Im 1391 fiel die Festung Drastar unter osmanische Herrschaft. Der Kreis von Silistra umfasste zehn Städte von Pomorie bis zur Donaumündung. Im Jahre 1912 "Die Balkan-Connection" Routen des türkischen Reiches und führt Befreiung aus der türkischen Europa. Erdung mit eventuellem bulgarian Akquisitionen in Mazedonien, Rumänien setzt das Desiderat für Ausgleichs-und empfängt Stadt Silistra. Von 1913 bis 1940 gehörte die Stadt zum rumänischen Territorium. Nach 1945 wurde sie Verwaltungszentrum der Donaudobrudsha. Nach dem Jahr 1970 begann sich auch die Industrie zu entwickeln.

Das Historische Museum hat einen wertvollen Denkmälern aus der prähistorischen, antiken und mittelalterlichen Epochen, darunter eine einzigartige Exponate aus der römischen Zeit und die Säule von Khan Omurtag. Das Ethnografische Museum stellt die Kultur der Süddobrudsha aus dem V und ղ Jh. dar.

Festung "Medschidi Tabia" liegt südlich von Silistra und wird am besten durch die türkische Festung erhalten, die eine wichtige Rolle im russisch-türkischen Kriegen des XIX Jahrhunderts. Das System der Festung wurde von den Helmuth von Moltke hat, besuchte die Stadt im Jahre 1837. Die Burg wurde während der 1841-1853 erbaut. Im Jahre 1847 wurde er vom Sultan Abdul Medschid besucht und ist nach ihm benannt.
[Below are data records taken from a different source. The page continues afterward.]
Lemma forEach_fixed (L : list nat) (w : World) :
  (∀ e, e ∈ L → recomputeSingleEntityCache w e = Ok w) →
  forEach L recomputeSingleEntityCache w = Ok w.
Proof.
  induction L as [|e L IH]; intros Hf; [reflexivity|].
  simpl. rewrite (Hf e ltac:(left)). simpl. apply IH.
  intros e' He'. apply Hf. right. exact He'.
Qed.

(** X11: with no pending area, recomputeCache recomputes every entity of
    the entity list, keeps the component of every other entity, changes
    nothing but ejector caches, and a second full recomputation changes
    nothing. *)
Theorem recomputeCache_full (w w' : World) :
  areaToRecompute w = None → recomputeCache w = Ok w' →
  areaToRecompute w' = None ∧ gameInitialized w' = gameInitialized w ∧
  entities w' = entities w ∧ tileContent w' = tileContent w ∧
  allEntities w' = allEntities w ∧
  (∀ e, e ∈ allEntities w → recomputeSingleEntityCache w' e = Ok w') ∧
  (∀ e, e ∉ allEntities w → ejectors w' !! e = ejectors w !! e) ∧
  recomputeCache w' = Ok w'.
Proof.
  intros Ha. unfold recomputeCache at 1. rewrite Ha. intros H.
  destruct (fullRun_spec _ _ _ H) as ((H1 & H2 & H3 & H4 & H5 & _) & _ & Hin & Hout).
  assert (Hfix : ∀ e, e ∈ allEntities w → recomputeSingleEntityCache w' e = Ok w')
    by (intros e He; apply cacheFixed_recompute, Hin, He).
  repeat split; try congruence; try assumption.
  unfold recomputeCache. rewrite H5, Ha, H4. apply forEach_fixed. exact Hfix.
Qed.

Lemma recomputeCache_full_sound (w w' : World) :
  areaToRecompute w = None → recomputeCache w = Ok w' →
  ∀ e, e ∈ allEntities w' → connectedSound w' e.
Proof.
  intros Ha. unfold recomputeCache. rewrite Ha. intros H e He.
  destruct (fullRun_spec _ _ _ H) as ((_ & _ & _ & H4 & _) & _ & Hin & _).
  rewrite H4 in He.
  exact (recomputeSingle_sound _ _ _ (cacheFixed_recompute _ _ (Hin e He))).
Qed.

(** X12: the tick that follows a successful full recomputation never
    throws, provided every belt has a path. *)
Theorem update_after_full_recompute (g : Q) (w w1 : World) (rs : RS) :
  areaToRecompute w = None → recomputeCache w = Ok w1 → beltsHavePaths w →
  ∃ st', update g (w1, rs) = Ok st'.
Proof.
  intros Ha Hr Hb.
  assert (Hs := recomputeCache_full_sound _ _ Ha Hr).
  unfold recomputeCache in Hr. rewrite Ha in Hr.
  destruct (fullRun_spec _ _ _ Hr) as ((H1 & H2 & H3 & H4 & H5 & _) & _).
  apply update_total_aux.
  - congruence.
  - exact Hs.
  - unfold beltsHavePaths. rewrite H2. exact Hb.
Qed.

(** ** drawSingleEntity *)

Lemma drawSlots_items (sc : SC) (ss : list EjectorSlot) :
  map drawnItem (drawSlots sc ss) = omap item ss.
Proof.
  induction ss as [|s ss IH]; [reflexivity|]. simpl.
  destruct (item s); simpl; [f_equal|]; exact IH.
Qed.

Lemma drawSlots_elem (sc : SC) (ss : list EjectorSlot) (call : DrawCall) :
  call ∈ drawSlots sc ss →
  ∃ s, s ∈ ss ∧ item s = Some (drawnItem call) ∧
    let realPosition := rotateFastMultipleOf90 (pos s) (rotation sc) in
    let v := enumDirectionToVector
               (transformDirectionFromMultipleOf90 (direction s) (rotation sc)) in
    drawnX call = ((inject_Z (origin sc).1 + inject_Z realPosition.1 + (1 # 2)
                    + inject_Z v.1 * (1 # 2) * progress s) * tileSize)%Q ∧
    drawnY call = ((inject_Z (origin sc).2 + inject_Z realPosition.2 + (1 # 2)
                    + inject_Z v.2 * (1 # 2) * progress s) * tileSize)%Q.
Proof.
  induction ss as [|s ss IH]; simpl; [intros H; apply elem_of_nil in H; done|].
  destruct (item s) as [it|] eqn:Hit.
  - intros [->|H]%elem_of_cons.
    + exists s. split; [left|]. simpl. auto.
    + destruct (IH H) as (s' & Hin & Hi & Hxy). exists s'. split; [right; exact Hin|]. auto.
  - intros H. destruct (IH H) as (s' & Hin & Hi & Hxy).
    exists s'. split; [right; exact Hin|]. auto.
Qed.

Lemma half_step_bounds (d : Direction) (p : Q) :
  (0 <= p <= 1)%Q →
  (0 <= (1 # 2) + inject_Z (enumDirectionToVector d).1 * (1 # 2) * p <= 1)%Q ∧
  (0 <= (1 # 2) + inject_Z (enumDirectionToVector d).2 * (1 # 2) * p <= 1)%Q.
Proof. intros Hp. destruct d; cbn [enumDirectionToVector fst snd]; unfold inject_Z; split; lra. Qed.

(** X13: drawSingleEntity draws nothing for an entity that should not be
    drawn; otherwise it draws, in slot order, exactly the items of the
    non-empty slots, one call each. *)
Theorem drawSingleEntity_items (w : World) (parameters : DP) (entity : nat)
    (calls : list DrawCall) :
  drawSingleEntity w parameters entity = Ok calls →
  ∃ sc, entities w !! entity ≫= StaticMapEntity = Some sc ∧
    (shouldBeDrawn sc parameters = false → calls = []) ∧
    (shouldBeDrawn sc parameters = true →
     ∃ c, ejectors w !! entity = Some c ∧ map drawnItem calls = omap item (slots c)).
Proof.
  unfold drawSingleEntity.
  destruct (entities w !! entity ≫= StaticMapEntity) as [sc|]; [|discriminate].
  intros H. exists sc. split; [reflexivity|].
  destruct (shouldBeDrawn sc parameters); simpl in H.
  - split; [discriminate|]. intros _.
    destruct (ejectors w !! entity) as [c|]; [|discriminate].
    injection H as <-. exists c. split; [reflexivity|]. apply drawSlots_items.
  - injection H as <-. split; [reflexivity|discriminate].
Qed.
Mit der Schlacht und Belagerung der Festung im Jahre 1853 während des Krim-Krieges.

Der See "Srebarna" (Silberner See) liegt an der Donau, 16 km westlich von Silistra. Er ist eine "Haupthaltestelle" vom Migrationsweg der Zugvögel "Via Pontica" zwischen Nordeuropa und Zentralafrika. Im 1948 wurde Srebarna zum Naturreservat erklärt. Der See ist zwischen 1 und 3 Metern tief und mit Schilfrohr bewachsen. Viele Pflanzen und Tiere sind Seltenheit für Europa. Paradiesbedingungen stehen den Vögeln zur Verfügung.
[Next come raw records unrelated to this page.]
(** * SWCClient: the SportsWorldCentral SDK client (chapter7/sdk/src/swcpy/swc_client.py)

    A shallow embedding of the [SWCClient] class: its constructor
    ([__init__]) and its single call path ([call_api]), with the optional
    retry-wrapped alias [get_url].

    Reading notes on the source.
    - The body of [call_api] is printed one indentation level short in the
      source file; it is read here as the body of the method.
    - Python dictionaries are finite maps with unique keys: [gmap string _].
    - Logging and the HTTP exchange are the only effects; both are recorded
      in an explicit [World] that every operation threads through.
      Leaving the [with] block closes the client and is taken not to
      raise.
    - The libraries [httpx] and [backoff] are not part of the repository.
      Whether [httpx] accepts a base URL is a parameter ([invalid_url]),
      and so is what an HTTP attempt answers ([send]).  What the retry
      decorator does with its target is a parameter ([retry]); the loop
      that the specification describes for it is [on_exception]. *)

From Stdlib Require Import ZArith Ascii String.
From stdpp Require Import base option numbers list strings gmap fin_maps.

Local Open Scope string_scope.
Local Open Scope list_scope.
Local Open Scope Z_scope.

(* ===================================================================== *)
(** ** Python strings *)
(* ===================================================================== *)

Module PyStr.

(** [c] is one of the letters A..Z. *)
Definition is_upper (c : ascii) : bool :=
  let n := nat_of_ascii c in (Nat.leb 65 n && Nat.leb n 90)%bool.

(** [str.lower()] on one character.  Only the letters A..Z change; the
    code compares the result with the ASCII word parquet, and no
    character outside A..Z lowercases to one of its letters. *)
Definition lower_char (c : ascii) : ascii :=
  if is_upper c then ascii_of_nat (nat_of_ascii c + 32)%nat else c.

(** [s.lower()] *)
Fixpoint lower (s : string) : string :=
  match s with
  | EmptyString => EmptyString
  | String c s' => String (lower_char c) (lower s')
  end.

(** [s] ends in [suffix]. *)
Definition endswith (s suffix : string) : Prop :=
  exists stem : string, s = stem +:+ suffix.

End PyStr.

(* ===================================================================== *)
(** ** Python values, dictionaries and exceptions *)
(* ===================================================================== *)

(** Values a caller can put in a parameter dictionary. *)
Inductive PyVal :=
| PyNone
| PyBool (b : bool)
| PyInt (n : Z)
| PyString (s : string).

#[global] Instance PyVal_eq_dec : EqDecision PyVal.
Proof. solve_decision. Defined.

(** [val is not None] *)
Definition is_not_None (val : PyVal) : bool :=
  match val with
  | PyNone => false
  | _ => true
  end.

(** A dictionary comprehension
    [{key: expr for key, val in d.items() if cond}]:
    the items of [d] are visited one by one and every item that passes the
    condition is stored in a dictionary that starts empty. *)
Definition dict_comp {A B : Type}
    (cond : string -> A -> bool) (expr : string -> A -> B)
    (d : gmap string A) : gmap string B :=
  map_fold (fun key val acc =>
              if cond key val then <[key := expr key val]> acc else acc)
           ∅ d.

#[local] Set Warnings "-register-all".

(** A decoded JSON document, as [response.json()] hands it over. *)
Inductive JSON :=
| JNull
| JBool (b : bool)
| JNumber (n : Z)
| JString (s : string)
| JArray (items : list JSON)
| JObject (members : list (string * JSON)).

Module Httpx.

(** What the client hands over to [httpx] for one GET:
    [httpx.Client(base_url=...)] and [client.get(url, params=...)].
    [params] is [None] when the caller passed no dictionary. *)
Record Request := {
  base_url : string;
  url : string;
  params : option (gmap string PyVal)
}.

(** Why [response.json()] fails on a body: the text is not a JSON
    document ([json.JSONDecodeError], with the message of the parser), the
    bytes are not text in the detected encoding ([UnicodeDecodeError]),
    or the decoder gives up with an exception of another class. *)
Inductive DecodeError :=
| NotJSON (message : string)
| NotUnicode (message : string)
| DecoderFailed (class message : string).

(** An [httpx.Response] as the client observes it: its status line,
    headers and body, and what its [json()] method does with the body:
    it yields the document, or it raises. *)
Record Response := {
  status_code : Z;
  headers : list (string * string);
  text : string;
  decoded : JSON + DecodeError
}.

(** The document [response.json()] yields, if it yields one. *)
Definition json (r : Response) : option JSON :=
  match decoded r with
  | inl j => Some j
  | inr _ => None
  end.

(** A status that reports a failure: 4xx or 5xx. *)
Definition is_error (r : Response) : bool :=
  (400 <=? status_code r) && (status_code r <=? 599).

End Httpx.

(** The exception classes that matter to the client.
    [HTTPStatusError] and [RequestError] are the two [httpx] classes named
    in the source; [InvalidURL] is what [httpx.Client] raises on a base
    URL it cannot parse; [JSONDecodeError] and [UnicodeDecodeError] are
    what [response.json()] raises; [AttributeError] is what a missing
    attribute raises. *)
Inductive Exn :=
| HTTPStatusError (message : string) (response : Httpx.Response)
| RequestError (message : string)
| InvalidURL (message : string)
| JSONDecodeError (message : string)
| UnicodeDecodeError (message : string)
| AttributeError (name : string)
| OtherError (class message : string).

(** The exception [response.json()] raises for a decoding error. *)
Definition decode_exn (err : Httpx.DecodeError) : Exn :=
  match err with
  | Httpx.NotJSON message => JSONDecodeError message
  | Httpx.NotUnicode message => UnicodeDecodeError message
  | Httpx.DecoderFailed class message => OtherError class message
  end.

(** The exception classes as values, for [except] clauses and for the
    [exception=] argument of the retry decorator. *)
Inductive ExnClass := HTTPStatusError_cls | RequestError_cls.

Definition isinstance (e : Exn) (c : ExnClass) : bool :=
  match e, c with
  | HTTPStatusError _ _, HTTPStatusError_cls => true
  | RequestError _, RequestError_cls => true
  | _, _ => false
  end.

(** How a call ends: it returns a value or raises. *)
Inductive PyResult (A : Type) :=
| Returned (a : A)
| Raised (e : Exn).
Arguments Returned {A} a.
Arguments Raised {A} e.

(* ===================================================================== *)
(** ** Configuration *)
(* ===================================================================== *)

Module Config.

(** Modelled from the spec: the class [swcpy.swc_config.SWCConfig] is
    imported by the client but is not among the source files.  Its four
    fields are the ones the constructor reads, typed as the spec's
    configuration surface lists them. *)
Record SWCConfig := {
  swc_base_url : string;
  swc_backoff : bool;
  swc_backoff_max_time : Z;
  swc_bulk_file_format : string
}.

End Config.

(* ===================================================================== *)
(** ** The retry decorator, as configured by the client *)
(* ===================================================================== *)

Module Backoff.

Inductive WaitGen := expo | fibo | constant.
Inductive Jitter := random_jitter | full_jitter.

(** The keyword arguments of [backoff.on_exception].  [max_tries] and
    [max_time] are [None] when the argument is not passed. *)
Record OnException := {
  wait_gen : WaitGen;
  exception : list ExnClass;
  max_tries : option nat;
  max_time : option Z;
  jitter : option Jitter
}.

End Backoff.

(* ===================================================================== *)
(** ** The world: requests issued and log records emitted *)
(* ===================================================================== *)

Inductive LogMessage :=
| BulkFileBaseUrl (url : string)
| InputConfig (cfg : Config.SWCConfig)
| BulkFileDictionary (d : gmap string string)
| CallInfo (base_url api_endpoint : string) (api_params : option (gmap string PyVal))
| ResponseJSON (j : JSON)
| HTTPStatusErrorOccurred (status_code : Z) (text : string)
| RequestErrorOccurred (message : string).

Inductive LogRecord :=
| DEBUG (m : LogMessage)
| ERROR (m : LogMessage).

Record World := {
  requests : list Httpx.Request;   (* GETs issued so far, oldest first *)
  log : list LogRecord             (* records emitted so far, oldest first *)
}.

Definition no_history : World := {| requests := []; log := [] |}.

(** A computation that reads and extends the world and ends like a call. *)
Definition M (A : Type) : Type := World -> PyResult A * World.

Definition raise {A} (e : Exn) : M A := fun w => (Raised e, w).

#[global] Instance M_ret : MRet M := fun A (a : A) w => (Returned a, w).

#[global] Instance M_bind : MBind M := fun A B (k : A -> M B) (m : M A) w =>
  match m w with
  | (Returned a, w') => k a w'
  | (Raised e, w') => (Raised e, w')
  end.

(** [try: body except ...: handler]; the handler receives the exception
    and decides what to do with it. *)
Definition try_except {A} (body : M A) (handler : Exn -> M A) : M A :=
  fun w =>
    match body w with
    | (Returned a, w') => (Returned a, w')
    | (Raised e, w') => handler e w'
    end.

Definition logger_debug (m : LogMessage) : M unit :=
  fun w => (Returned tt, {| requests := requests w; log := log w ++ [DEBUG m] |}).

Definition logger_error (m : LogMessage) : M unit :=
  fun w => (Returned tt, {| requests := requests w; log := log w ++ [ERROR m] |}).

(* ===================================================================== *)
(** ** class SWCClient *)
(* ===================================================================== *)

(** *** Class constants *)

Definition HEALTH_CHECK_ENDPOINT : string := "/".
Definition LIST_LEAGUES_ENDPOINT : string := "/v0/leagues/".
Definition LIST_PLAYERS_ENDPOINT : string := "/v0/players/".
Definition LIST_PERFORMANCES_ENDPOINT : string := "/v0/performances/".
Definition LIST_TEAMS_ENDPOINT : string := "/v0/teams/".
Definition GET_COUNTS_ENDPOINT : string := "/v0/counts/".

Definition BULK_FILE_BASE_URL : string :=
  "https://raw.githubusercontent.com/46075417" +:+ "/portfolio-project/main/bulk/".

(** *** Instance attributes

    [get_url] is assigned on one branch of the constructor only; it is
    [None] on an instance that never had it assigned. *)
Record SWCClient := {
  swc_base_url : string;
  backoff : bool;
  backoff_max_time : Z;
  bulk_file_format : string;
  BULK_FILE_NAMES : gmap string string;
  get_url : option Backoff.OnException
}.

(** [self.get_url = f] *)
Definition set_get_url (self : SWCClient) (f : Backoff.OnException) : SWCClient :=
  {| swc_base_url := swc_base_url self;
     backoff := backoff self;
     backoff_max_time := backoff_max_time self;
     bulk_file_format := bulk_file_format self;
     BULK_FILE_NAMES := BULK_FILE_NAMES self;
     get_url := Some f |}.

(** [self.BULK_FILE_NAMES = d] *)
Definition set_BULK_FILE_NAMES (self : SWCClient) (d : gmap string string) : SWCClient :=
  {| swc_base_url := swc_base_url self;
     backoff := backoff self;
     backoff_max_time := backoff_max_time self;
     bulk_file_format := bulk_file_format self;
     BULK_FILE_NAMES := d;
     get_url := get_url self |}.

(** The dictionary literal of the constructor: entity to file name
    without extension. *)
Definition bulk_file_basenames : gmap string string :=
  <["team_players" := "team_player_data"]>
  (<["teams" := "team_data"]>
  (<["performances" := "performance_data"]>
  (<["leagues" := "league_data"]>
  (<["players" := "player_data"]> ∅)))).

(** *** [__init__] *)
Definition init (input_config : Config.SWCConfig) : M SWCClient :=
  logger_debug (BulkFileBaseUrl BULK_FILE_BASE_URL) ;;
  logger_debug (InputConfig input_config) ;;
  let self :=
    {| swc_base_url := Config.swc_base_url input_config;
       backoff := Config.swc_backoff input_config;
       backoff_max_time := Config.swc_backoff_max_time input_config;
       bulk_file_format := Config.swc_bulk_file_format input_config;
       BULK_FILE_NAMES := bulk_file_basenames;
       get_url := None |} in
  let self :=
    if backoff self then
      set_get_url self
        {| Backoff.wait_gen := Backoff.expo;
           Backoff.exception := [RequestError_cls; HTTPStatusError_cls];
           Backoff.max_tries := None;
           Backoff.max_time := Some (backoff_max_time self);
           Backoff.jitter := Some Backoff.random_jitter |}
    else self in
  let self :=
    if String.eqb (PyStr.lower (bulk_file_format self)) "parquet" then
      set_BULK_FILE_NAMES self
        (dict_comp (fun _ _ => true) (fun _ value => value +:+ ".parquet")
                   (BULK_FILE_NAMES self))
    else
      set_BULK_FILE_NAMES self
        (dict_comp (fun _ _ => true) (fun _ value => value +:+ ".csv")
                   (BULK_FILE_NAMES self)) in
  logger_debug (BulkFileDictionary (BULK_FILE_NAMES self)) ;;
  mret self.

(** *** [call_api] and the retry-wrapped alias *)

Section Transport.

(** What [httpx] does with a base URL: [invalid_url b] is [None] when
    [httpx.Client(base_url=b)] builds a client, and the message of the
    [InvalidURL] it raises when it cannot parse [b]. *)
Variable invalid_url : string -> option string.

(** What the server side answers: [send n req] is the way the GET of
    [req] ends when [n] requests went out before it. *)
Variable send : nat -> Httpx.Request -> PyResult Httpx.Response.

(** [httpx.Client(base_url=b)], entering the [with] block. *)
Definition httpx_Client (base_url : string) : M unit :=
  match invalid_url base_url with
  | None => mret tt
  | Some message => raise (InvalidURL message)
  end.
Hier nisten über 180 Vogelarten, einige davon sind global bedroht. Beim Reservat gibt es ein Museum und eine Öko-Station. Srebarna wurde zum Feuchtgebiet von internationaler Bedeutung erklärt. Im Jahre 1977 wurde das Gebiet in die Liste der UNESCO als Biosphärenreservat und Welterbe aufgenommen.

Tutrakan (12 000 Einwohner) liegt auf einem steilen Hügel über der Donau, ein wichtiger Hafen, 60 km von Russe. Dann habe ich c. Es ist wichtig, römischen Festung Transmariska, Bulgaren nannten es Tutrakan, fiel unter türkischer Herrschaft im Jahre 1388 nach einer langen Belagerung. Kirche St. Nicholas (1865) war ein außergewöhnlicher Architektur, die schöne Schnitzereien der königlichen Türen, Ikonostase und die Fresken von Meistern der Trjavna.

Während seiner tausendjährigen Bestehens ist Tutrakan Zusammenhang mit dem Fischfang, Stricken von Fischernetzen und Skipper Workshops. Zu Beginn des XX Jahrhunderts Tutrakan hat mehr als 5000 Fischer. Fischerdorf ist in ihrer authentischen Form bewahrt, mit Fischernetzen, Kapitäne Werkstätten und Häusern. Das einzige, entlang der Donau Ethnographische Museum "Donau-Angeln und Boot-Bau" wurde 1974 eröffnet.

"Soldaten Grab Beinhaus" ist ein Denkmal starb während der großen Schlacht um die Festung Tutrakan (1916). In Memorial Knochen von mehr als 8000 Soldaten und Offiziere - Bulgaren, Rumänen, Deutsche.